Continue their education. 
Look at school books and the topics they have learned this year and incorporate that into events/activities. Take pictures your student can look at later as a connecting point for when they have experienced something before. Make learning fun! Play games like a memory matching game. Know what your child's strengths and weaknesses are (ex: social skills, turn taking, reading), and continue working on those areas throughout the summer.

Set realistic goals and be specific.
For example: Johnny will learn color blue and yellow. He will be able to ask for his blue or yellow duck and car.
  • Set guidelines for the goals, such as: I will work with my child on math for 10 minutes twice a day after lunch and before dinner. 
  • Plan out actions to achieve goals- set alarm on your phone, write note on fridge, etc. Share goals with others so they can cheer you on, keep you motivated, and accountable. —
  • Examples of goals to set: Academic goals, —Self-help goals, —Language goals, —Behavior goals, —Social goals, —Peer goals, —Siblings goals.

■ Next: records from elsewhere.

(* ===== verification/ConstSpec.v ===== *)
(** * Constants: the theorems

    [evaluate_const_values] as a whole: what the table of constants holds, that a
    constant without a value is reported, when the evaluation ends, and two
    programs on which it does not do what one expects. *)
From stdpp Require Import gmap pretty.
From S2P Require Import Prelude Syntax Utf8 TextOps Float64 Mir Interp Sorts Samples Exec Entry Hir SemType ConstEval ConstRel ConstState ConstLexical ConstRefine ConstBound.

Open Scope nat_scope.

(** ** Helpers *)

Lemma sorted_keys_spec {A} (m : gmap string A) name : name ∈ sorted_keys m <-> is_Some (m !! name).
Proof.
  unfold sorted_keys. rewrite sort_by_perm, list_elem_of_fmap. split.
  - intros ([n v] & -> & Hin). apply elem_of_map_to_list in Hin. by exists v.
  - intros [v Hv]. exists (name, v). split; [done|]. by apply elem_of_map_to_list.
Qed.

(** A diagnostic about the constant [name] *)
Definition reports (name : string) (d : Diagnostic) : Prop :=
  diag_code d = "mir.const-eval"%string /\
  (diag_message d = ("failed to evaluate cyclic const `" ++ name ++ "` at compile time")%string \/
   exists message,
     diag_message d = ("failed to evaluate const `" ++ name ++ "` at compile time: " ++ message)%string).

(** The constant has a value or is reported. *)
Definition settled (name : string) (st : ConstState) : Prop :=
  name ∈ dom (values st) \/ exists d, d ∈ diagnostics st /\ reports name d.

Lemma settled_grows prog name st st' : grows prog st st' -> settled name st -> settled name st'.
Proof.
  intros ([ds Hds] & Hv & _) [Hin|(d & Hd & Hr)]; [left; set_solver|]. right. exists d. split; [|done].
  rewrite Hds. apply elem_of_app. by left.
Qed.

Section Table.
Context `{Platform} (prog : ConstProgram) (checks : bool).

Lemma eval_const_settles n name st env :
  is_Some (cp_consts prog !! name) ->
  match k_const (const_knot prog checks n) name st env with
  | C_Ok _ _ st' => settled name st'
  | C_Err _ _ _ => False
  | _ => True
  end.
Proof.
  intros [item Hitem]. destruct n as [|n]; [done|]. cbn. unfold eval_const. cbn. unfold cm_bind.
  destruct (values st !! name) as [v|] eqn:Hcached; [left; by eapply elem_of_dom_2|].
  rewrite Hitem. cbn. destruct (contains name (active_consts st)).
  { right. eexists. split; [apply elem_of_app; right; by left|]. split; [done|]. by left. }
  unfold cm_with_const. destruct (cm_bracket _ _ _ st env) as [v env' st'|span message st'| |]; try done.
  - left. cbn. set_solver.
  - right. eexists. split; [apply elem_of_app; right; by left|]. split; [done|]. right. by exists message.
Qed.

Lemma table_settled n names st env :
  (forall name, name ∈ names -> is_Some (cp_consts prog !! name)) ->
  match c_each (fun name => c_bind (k_const (const_knot prog checks n) name) (fun _ => c_ret tt)) names st env with
  | C_Ok _ _ st' => grows prog st st' /\ forall name, name ∈ names -> settled name st'
  | C_Err _ _ _ => False
  | _ => True
  end.
Proof.
  revert st env. induction names as [|name names IH]; intros st env Hnames.
  { split; [apply (state_refl (StatePreorder := grows_preorder prog)) | by intros ? ?%elem_of_nil]. }
  cbn. unfold cm_bind.
  pose proof (eval_const_settles n name st env (Hnames name ltac:(by left))) as Hname.
  pose proof (knot_rel_const _ _ _ (const_knot_grows prog checks n) name st env Logic.I) as Hgrows.
  destruct (k_const (const_knot prog checks n) name st env) as [value env' st'|span message st'| |]; try done.
  cbn. specialize (IH st' env' ltac:(intros; apply Hnames; by right)).
  destruct (c_each (M := ConstM) _ names st' env') as [[] env'' st''|span message st''| |]; try done.
  destruct IH as [Hgrows' Hsettled]. split; [by eapply (state_trans (StatePreorder := grows_preorder prog))|].
  intros name' [->|Hin]%elem_of_cons; [by eapply settled_grows | by apply Hsettled].
Qed.

(** Only constants get values. *)
Lemma evaluated_declared n ds u env st name :
  evaluate_const_values prog checks n ds = C_Ok u env st -> is_Some (values st !! name) -> is_Some (cp_consts prog !! name).
Proof.
  unfold evaluate_const_values. intros E Hv.
  pose proof (table_settled n (sorted_keys (cp_consts prog)) (const_state ds) ConstEnv_default
                (fun name => proj1 (sorted_keys_spec _ name))) as Hg.
  rewrite E in Hg. destruct Hg as ((_ & _ & Hdom) & _). apply elem_of_dom. apply elem_of_dom in Hv. cbn in Hdom. set_solver.
Qed.

Lemma table_ends n d names st env :
  bounded_program prog d -> const_need d (remaining prog [] []) <= n -> stacks [] [] st ->
  c_each (fun name => c_bind (k_const (const_knot prog checks n) name) (fun _ => c_ret tt)) names st env
  <> C_OutOfFuel.
Proof.
  intros Hprog Hn Hst.
  assert (HR : run_leads true (stacks [] []) same_stacks _
                 (c_each (fun name => c_bind (k_const (const_knot prog checks n) name) (fun _ => c_ret tt)) names)
                 (c_each (fun _ => tt) names)).
  { apply (rel_each (run_leads true (stacks [] []) same_stacks)), Forall_forall. intros name _.
    apply (rel_bind (R := run_leads true (stacks [] []) same_stacks) _ _ _ tt _ (fun _ => tt)).
    - by apply (ends_const prog checks d n (const_knot_ends prog checks d Hprog n)).
    - intros _. by apply (rel_ret (R := run_leads true (stacks [] []) same_stacks)). }
  specialize (HR st env Hst). by destruct (c_each (M := ConstM) _ names st env).
Qed.

Lemma remaining_nil : remaining prog [] [] = size (cp_consts prog) + size (cp_functions prog).
Proof. unfold remaining. cbn. by rewrite !difference_empty_L, !size_dom. Qed.
End Table.

(** ** A program

    [fn f(x: I32) -> I32 { if x == 0 { 7 } else { B } }], [const A = f(1)] and
    [const B = f(0)]: the constants depend on [f] both, and [A] on [B] too. *)
Definition i32 : TypeRef := mkTypeRef "I32" no_span.

Definition call_f (n : Z) : Expr := E_Call "f" [E_Integer n no_span] no_span.

Definition zero_or_b : Hir.Function :=
  Hir.mkFunction "f" [] [Hir.mkParam "x" i32 no_span] (Some i32) [] None None
    (Some (mkBody []
      (Some (E_If (E_Binary B_Eq (E_Name "x" no_span) (E_Integer 0 no_span) no_span)
               (mkBody [] (Some (E_Integer 7 no_span)) no_span)
               (mkBody [] (Some (E_Name "B" no_span)) no_span) no_span)) no_span))
    no_span.

Definition sample_consts : ConstProgram :=
  mkConstProgram
    {["A" := mkConst "A" i32 (call_f 1) no_span; "B" := mkConst "B" i32 (call_f 0) no_span]}
    {["f" := zero_or_b]} ∅ ∅.

Lemma sample_result_free : result_free sample_consts 6.
Proof.
  split.
  - apply map_Forall_to_list. vm_compute. repeat constructor.
  - apply map_Forall_to_list. vm_compute. repeat constructor.
Defined.

Lemma sample_bounded : bounded_program sample_consts 6.
Proof.
  split.
  - apply map_Forall_to_list. vm_compute. repeat constructor.
  - apply map_Forall_to_list. vm_compute. repeat constructor.
Defined.

(** The state a run of [evaluate_const_values] ends in *)
Definition end_state (r : ConstOutcome unit) : option ConstState :=
  match r with C_Ok _ _ st => Some st | _ => None end.

(** ** The theorems *)
Section Theorems.
Context `{Platform} (prog : ConstProgram) (checks : bool).

(** C16: Every value in the table of constants is the one value that evaluating
    the constant's expression by lexical scope has, with every name evaluated
    where it is used: slots, copies of environments and the values kept from
    before make no difference. *)
Theorem const_values_lexical d n ds env st name v :
  result_free prog d -> evaluate_const_values prog checks n ds = C_Ok tt env st ->
  values st !! name = Some v ->
  exists item, cp_consts prog !! name = Some item /\
    forall w, const_evaluates prog checks (const_value item) w <-> w = v.
Proof.
  intros Hfree Hrun Hname. unfold evaluate_const_values in Hrun.
  pose proof (each_values_ok prog checks n d (sorted_keys (cp_consts prog)) (const_state ds) ConstEnv_default
                Hfree ltac:(intros ?? Hin; cbn in Hin; by rewrite lookup_empty in Hin)) as Hok.
  rewrite Hrun in Hok. destruct (Hok name v Hname) as (item & Hitem & s & Hv). exists item. split; [done|].
  intros w. split; [|intros ->; by exists s]. intros [s' Hw]. by apply (lexical_deterministic _ _ _ _ _ _ _ _ _ Hw Hv).
Qed.

(** A constant that ends up without a value is reported by a diagnostic that
    names it, and the diagnostics there were before are kept. *)
Theorem const_values_settled n ds env st :
  evaluate_const_values prog checks n ds = C_Ok tt env st ->
  (exists ds', diagnostics st = ds ++ ds') /\
  forall name, is_Some (cp_consts prog !! name) ->
  is_Some (values st !! name) \/ exists d, d ∈ diagnostics st /\ reports name d.
Proof.
  intros Hrun. unfold evaluate_const_values in Hrun.
  pose proof (table_settled prog checks n (sorted_keys (cp_consts prog)) (const_state ds) ConstEnv_default
                (fun name => proj1 (sorted_keys_spec _ name))) as Hsettled.
  rewrite Hrun in Hsettled. destruct Hsettled as [[Hds _] Hsettled]. split; [exact Hds|].
  intros name Hname%sorted_keys_spec. destruct (Hsettled name Hname) as [Hin|]; [left|by right].
  by apply elem_of_dom.
Qed.

(** C17: Without [while], and without contracts that call functions, evaluating
    all constants ends, however functions and constants refer to each other:
    the given depth of calls is enough. *)
Theorem const_evaluation_ends d n ds :
  bounded_program prog d ->
  const_need d (size (cp_consts prog) + size (cp_functions prog)) <= n ->
  evaluate_const_values prog checks n ds <> C_OutOfFuel.
Proof.
  intros Hprog Hn. apply (table_ends prog checks n d); [done | by rewrite remaining_nil | done].
Qed.
End Theorems.

Lemma const_values_lexical_witness :
  exists env st, evaluate_const_values sample_consts true 40 [] = C_Ok tt env st /\
    forall w, const_evaluates sample_consts true (call_f 0) w <-> w = V_Int 7.
Proof.
  do 2 eexists. split; [vm_compute; reflexivity|].
  destruct (const_values_lexical sample_consts true 6 40 [] _ _ "B" (V_Int 7) sample_result_free
              ltac:(vm_compute; reflexivity) ltac:(vm_compute; reflexivity)) as (item & Hitem & Hw).
  vm_compute in Hitem. injection Hitem as <-. exact Hw.
Defined.

Lemma const_values_settled_witness :
  is_Some (cp_consts sample_consts !! "A") /\
  match end_state (evaluate_const_values sample_consts true 40 []) with
  | Some st => is_Some (values st !! "A") \/ exists d, d ∈ diagnostics st /\ reports "A" d
  | None => False
  end.
Proof.
  split; [vm_compute; by eexists|].
  assert (Hrun : exists env st, evaluate_const_values sample_consts true 40 [] = C_Ok tt env st)
    by (do 2 eexists; vm_compute; reflexivity).
  destruct Hrun as (env & st & Hrun). rewrite Hrun. cbn [end_state].
  apply (const_values_settled sample_consts true 40 [] env st Hrun). vm_compute. by eexists.
Defined.

Lemma const_evaluation_ends_witness :
  bounded_program sample_consts 6 /\ evaluate_const_values sample_consts true 46 [] <> C_OutOfFuel.
Proof.
  split; [exact sample_bounded|].
  apply (const_evaluation_ends sample_consts true 6 46 [] sample_bounded). vm_compute. lia.
Defined.

(** ** Where it does not do what one expects *)

(** The constants in the order of [names], rather than that of their names *)
Definition evaluate_in_order (names : list string) (n : nat) : ConstOutcome unit :=
  c_each (fun name => c_bind (k_const (const_knot sample_consts true n) name) (fun _ => c_ret tt)) names
    (const_state []) ConstEnv_default.

(** The table depends on the order of the names.  [A] is [f(1)], which needs
    [B], which is [f(0)]; evaluated first, [A] fails, since [f] is active when
    [B] calls it, with a diagnostic for each.  It has a value all the same, and
    gets it when [B] comes first. *)
Theorem const_order_matters :
  exists st st',
    end_state (evaluate_const_values sample_consts true 40 []) = Some st /\
    end_state (evaluate_in_order ["B"; "A"] 40) = Some st' /\
    values st !! "A" = None /\ length (diagnostics st) = 2 /\
    values st' !! "A" = Some (V_Int 7) /\ diagnostics st' = [] /\
    const_evaluates sample_consts true (call_f 1) (V_Int 7).
Proof.
  do 2 eexists. do 6 (split; [vm_compute; reflexivity|]).
  pose proof (each_values_ok sample_consts true 40 6 ["B"; "A"] (const_state []) ConstEnv_default sample_result_free
                ltac:(intros ?? Hin; cbn in Hin; by rewrite lookup_empty in Hin)) as Hok.
  fold (evaluate_in_order ["B"; "A"] 40) in Hok.
  destruct (evaluate_in_order ["B"; "A"] 40) as [[] env st|span message st| |] eqn:Hrun;
    vm_compute in Hrun; try discriminate Hrun.
  destruct (Hok "A" (V_Int 7)) as (item & Hitem & Hv); [injection Hrun as _ <-; vm_compute; reflexivity|].
  vm_compute in Hitem. injection Hitem as <-. exact Hv.
Qed.

(** [fn f() -> Bool requires f() { true }] and [const C = f()] *)
Definition self_requiring : Hir.Function :=
  Hir.mkFunction "f" [] [] None [] (Some (E_Call "f" [] no_span)) None
    (Some (mkBody [] (Some (E_Bool true no_span)) no_span)) no_span.

Definition requires_itself : ConstProgram :=
  mkConstProgram {["C" := mkConst "C" i32 (E_Call "f" [] no_span) no_span]} {["f" := self_requiring]} ∅ ∅.

(** [requires] is evaluated before the function counts as active: a contract
    that calls its own function is evaluated forever. *)
Theorem requires_diverges n : evaluate_const_values requires_itself true n [] = C_OutOfFuel.
Proof.
  assert (Hcall : forall n st env, active_functions st = [] ->
            k_expr (const_knot requires_itself true n) (E_Call "f" [] no_span) st env = C_OutOfFuel /\
            k_function (const_knot requires_itself true n) "f" [] no_span st env = C_OutOfFuel).
  { clear n. induction n as [|n IH]; intros st env Hst; [done|]. split.
    - cbn. unfold eval_call_expr. cbn. unfold cm_bind. cbn. by apply IH.
    - cbn [const_knot step k_function]. unfold eval_function.
      change (cp_functions requires_itself !! "f"%string) with (Some self_requiring). cbn -[const_knot].
      unfold cm_bind at 1. rewrite Hst. cbn -[const_knot].
      unfold cm_isolated, cm_within, cm_bind, eval_contract_clause. cbn -[const_knot].
      unfold cm_bind. by rewrite (proj1 (IH _ _ Hst)). }
  unfold evaluate_const_values. change (sorted_keys _) with ["C"%string]. cbn -[const_knot]. unfold cm_bind at 1.
  destruct n as [|n]; [done|]. cbn [const_knot step k_const]. unfold eval_const.
  change (cp_consts requires_itself !! "C"%string) with (Some (mkConst "C" i32 (E_Call "f" [] no_span) no_span)).
  cbn -[const_knot]. unfold cm_bind. cbn -[const_knot].
  rewrite lookup_empty. cbn -[const_knot]. unfold cm_with_const, cm_bracket, cm_isolated, cm_within.
  match goal with |- context [k_expr _ _ ?st ?env] => by rewrite (proj1 (Hcall n st env eq_refl)) end.
Qed.

(** [comptime { 1 / 0 }] *)
Definition divides_by_zero : Body :=
  mkBody [] (Some (E_Binary B_Div (E_Integer 1 no_span) (E_Integer 0 no_span) no_span)) no_span.

(** The evaluation of a [comptime] block fails without a trace: the division by
    zero that is reported in a constant becomes [Unit], and nothing is said. *)
Theorem comptime_hides_errors :
  comptime_value (const_program [] ∅ ∅) true 9 divides_by_zero ∅ [] = Some (V_Unit, []) /\
  match end_state (evaluate_const_values
          (const_program [It_Const (mkConst "C" i32 (E_Comptime divides_by_zero) no_span)] ∅ ∅) true 9 []) with
  | Some st => map diag_message (diagnostics st)
               = ["failed to evaluate const `C` at compile time: division by zero"]%string
  | None => False
  end.
Proof. split; vm_compute; reflexivity. Qed.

Determine a schedule, and stick to it.
When working with your student make a schedule. For example, we will work for 15 minutes every day after breakfast. It is also helpful to make a schedule of the activities you will be working on. A visual work schedule can help your child know what is coming next and provide predictability for them.

Be sure to track progress.
Develop a schedule for making notes and measuring achievements. Keeping a record of work throughout the summer will allow you to view the progress your student has made, and see the areas that may need more focus. Share these with your child's teacher at the beginning of the next school year.

Teaching tips.
  • Give instructions that you can follow through on. —Giving an instruction and NOT following through is worse than not giving the instruction at all.
  • —Maintain behavioral expectations that have been in place all year. Summertime is often a time to loosen up and relax., but maintaining consistency is the key with behavior.
  • —Any instructional time that helps maintain your child's ability to follow directions and continue the routine will help.

Prepare your child for outings.

You may have to make multiple trips and reinforce small steps to activities that are more difficult for your student. For example, going to a movie - going first to door then leaving, going to candy counter and getting snack, sitting in theater for 5 minutes and taking breaks. —
  • Set your child up for success, practice activities at home.
  • Create visuals and prepare your child for changes. 
  • Use reinforcers. 
  • Use first/then language (First walk in, then sit).
  • —Praise accomplishments.
  • Take small steps.
  • Activities to try: —IMAX, bowling, movies (call to see if they offer sensory friendly shows), —Children Museum, 
  • —YMCA camps, call local universities to see if they will be having camps/festivals/activities, Swim Lessons 

  • —Have Fun With Your Son/Daughter 
  • BE PATIENT - You are both learning 
  • —Perfection is not necessary. 
  • Celebrate the Successes-Throw A Party!